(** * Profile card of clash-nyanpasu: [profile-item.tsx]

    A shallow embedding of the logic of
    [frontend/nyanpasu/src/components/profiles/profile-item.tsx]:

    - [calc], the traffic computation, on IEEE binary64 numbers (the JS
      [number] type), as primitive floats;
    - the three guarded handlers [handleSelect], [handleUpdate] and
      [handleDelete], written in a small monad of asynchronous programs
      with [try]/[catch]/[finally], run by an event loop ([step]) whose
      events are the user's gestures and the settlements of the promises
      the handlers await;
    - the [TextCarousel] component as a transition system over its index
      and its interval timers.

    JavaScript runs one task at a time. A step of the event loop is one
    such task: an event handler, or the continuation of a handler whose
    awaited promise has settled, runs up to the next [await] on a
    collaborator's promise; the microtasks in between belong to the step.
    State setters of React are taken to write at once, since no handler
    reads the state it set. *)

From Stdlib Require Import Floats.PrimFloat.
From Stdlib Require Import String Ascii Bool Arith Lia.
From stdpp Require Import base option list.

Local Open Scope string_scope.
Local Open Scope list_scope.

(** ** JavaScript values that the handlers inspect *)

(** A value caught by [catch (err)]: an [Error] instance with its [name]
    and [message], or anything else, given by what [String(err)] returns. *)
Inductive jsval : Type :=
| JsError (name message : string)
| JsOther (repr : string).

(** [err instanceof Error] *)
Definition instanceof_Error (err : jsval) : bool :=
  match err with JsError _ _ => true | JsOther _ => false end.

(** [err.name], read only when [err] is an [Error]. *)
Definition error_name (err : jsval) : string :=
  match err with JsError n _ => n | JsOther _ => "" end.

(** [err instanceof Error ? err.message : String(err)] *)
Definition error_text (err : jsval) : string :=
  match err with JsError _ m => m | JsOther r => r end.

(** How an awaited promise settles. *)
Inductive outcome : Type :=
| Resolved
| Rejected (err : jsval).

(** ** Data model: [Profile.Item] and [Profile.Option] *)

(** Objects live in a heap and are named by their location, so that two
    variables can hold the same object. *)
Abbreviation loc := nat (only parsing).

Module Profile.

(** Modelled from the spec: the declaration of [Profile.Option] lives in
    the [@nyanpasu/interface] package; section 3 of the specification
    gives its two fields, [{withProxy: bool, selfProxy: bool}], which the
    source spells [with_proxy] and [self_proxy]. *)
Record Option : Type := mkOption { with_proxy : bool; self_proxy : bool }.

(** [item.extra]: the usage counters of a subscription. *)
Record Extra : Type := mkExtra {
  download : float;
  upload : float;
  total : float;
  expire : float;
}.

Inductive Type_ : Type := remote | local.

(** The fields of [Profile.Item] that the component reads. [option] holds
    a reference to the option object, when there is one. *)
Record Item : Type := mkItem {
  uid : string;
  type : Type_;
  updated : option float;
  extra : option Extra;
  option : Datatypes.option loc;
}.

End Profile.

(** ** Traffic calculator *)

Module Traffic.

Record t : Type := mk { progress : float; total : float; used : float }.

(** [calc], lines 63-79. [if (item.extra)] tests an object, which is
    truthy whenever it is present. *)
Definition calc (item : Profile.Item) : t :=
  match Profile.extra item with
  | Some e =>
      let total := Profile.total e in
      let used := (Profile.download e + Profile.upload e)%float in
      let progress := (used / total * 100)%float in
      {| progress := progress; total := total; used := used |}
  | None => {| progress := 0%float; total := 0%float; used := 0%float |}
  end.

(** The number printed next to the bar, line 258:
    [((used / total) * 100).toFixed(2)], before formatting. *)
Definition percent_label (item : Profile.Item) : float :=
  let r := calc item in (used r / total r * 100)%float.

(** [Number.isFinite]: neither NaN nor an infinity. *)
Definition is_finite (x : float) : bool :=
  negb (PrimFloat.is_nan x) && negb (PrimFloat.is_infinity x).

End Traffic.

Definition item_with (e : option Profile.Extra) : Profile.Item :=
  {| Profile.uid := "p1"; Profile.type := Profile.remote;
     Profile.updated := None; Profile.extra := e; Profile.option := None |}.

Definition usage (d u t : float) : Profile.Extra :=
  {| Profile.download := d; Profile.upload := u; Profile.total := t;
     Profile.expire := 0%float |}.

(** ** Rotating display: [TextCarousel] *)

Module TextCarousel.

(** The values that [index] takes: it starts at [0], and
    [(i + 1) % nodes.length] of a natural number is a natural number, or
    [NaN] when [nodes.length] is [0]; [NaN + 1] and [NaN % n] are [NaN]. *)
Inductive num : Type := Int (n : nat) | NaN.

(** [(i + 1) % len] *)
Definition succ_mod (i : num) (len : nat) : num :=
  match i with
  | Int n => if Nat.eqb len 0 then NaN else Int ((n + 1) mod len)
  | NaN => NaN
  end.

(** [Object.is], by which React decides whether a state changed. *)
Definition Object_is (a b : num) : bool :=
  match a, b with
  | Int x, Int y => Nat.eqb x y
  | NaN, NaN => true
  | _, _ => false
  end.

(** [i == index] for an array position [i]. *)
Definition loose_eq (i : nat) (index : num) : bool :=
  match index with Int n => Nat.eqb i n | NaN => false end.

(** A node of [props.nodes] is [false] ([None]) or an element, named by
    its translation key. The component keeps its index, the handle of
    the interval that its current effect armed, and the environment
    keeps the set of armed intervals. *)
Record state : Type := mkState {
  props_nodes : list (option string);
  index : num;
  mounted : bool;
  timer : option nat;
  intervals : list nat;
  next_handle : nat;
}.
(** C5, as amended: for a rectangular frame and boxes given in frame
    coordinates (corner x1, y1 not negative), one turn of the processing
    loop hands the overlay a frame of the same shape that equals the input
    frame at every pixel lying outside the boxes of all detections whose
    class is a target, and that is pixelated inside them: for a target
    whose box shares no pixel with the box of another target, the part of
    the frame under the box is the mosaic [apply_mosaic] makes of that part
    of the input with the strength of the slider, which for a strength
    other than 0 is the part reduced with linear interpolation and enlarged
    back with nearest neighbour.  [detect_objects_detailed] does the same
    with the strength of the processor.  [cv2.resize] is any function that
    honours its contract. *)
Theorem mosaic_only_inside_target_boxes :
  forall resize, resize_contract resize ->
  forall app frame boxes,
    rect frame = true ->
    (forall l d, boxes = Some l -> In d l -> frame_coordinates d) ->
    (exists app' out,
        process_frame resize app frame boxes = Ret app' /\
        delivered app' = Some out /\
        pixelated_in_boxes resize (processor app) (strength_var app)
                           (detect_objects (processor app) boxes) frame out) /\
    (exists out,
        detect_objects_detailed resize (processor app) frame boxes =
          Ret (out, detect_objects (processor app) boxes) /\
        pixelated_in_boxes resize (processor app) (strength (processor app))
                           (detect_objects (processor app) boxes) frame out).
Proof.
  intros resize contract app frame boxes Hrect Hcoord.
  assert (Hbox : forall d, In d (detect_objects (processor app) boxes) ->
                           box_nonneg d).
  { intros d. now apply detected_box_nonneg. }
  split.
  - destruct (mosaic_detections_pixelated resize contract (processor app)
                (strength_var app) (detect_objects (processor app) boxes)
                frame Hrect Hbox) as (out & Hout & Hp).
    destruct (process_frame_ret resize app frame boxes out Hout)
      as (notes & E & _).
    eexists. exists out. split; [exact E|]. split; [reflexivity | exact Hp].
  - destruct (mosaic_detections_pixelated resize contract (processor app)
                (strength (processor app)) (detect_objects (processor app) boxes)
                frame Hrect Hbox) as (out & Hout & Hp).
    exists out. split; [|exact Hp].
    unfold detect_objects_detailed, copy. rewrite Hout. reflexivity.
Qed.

■ Task statement: When the word "nyanpasu" shows up in a line of the entries, pull that line out.

■ Answer:
(** * Profile card of clash-nyanpasu: [profile-item.tsx]
    [frontend/nyanpasu/src/components/profiles/profile-item.tsx]:
    the [@nyanpasu/interface] package; section 3 of the specification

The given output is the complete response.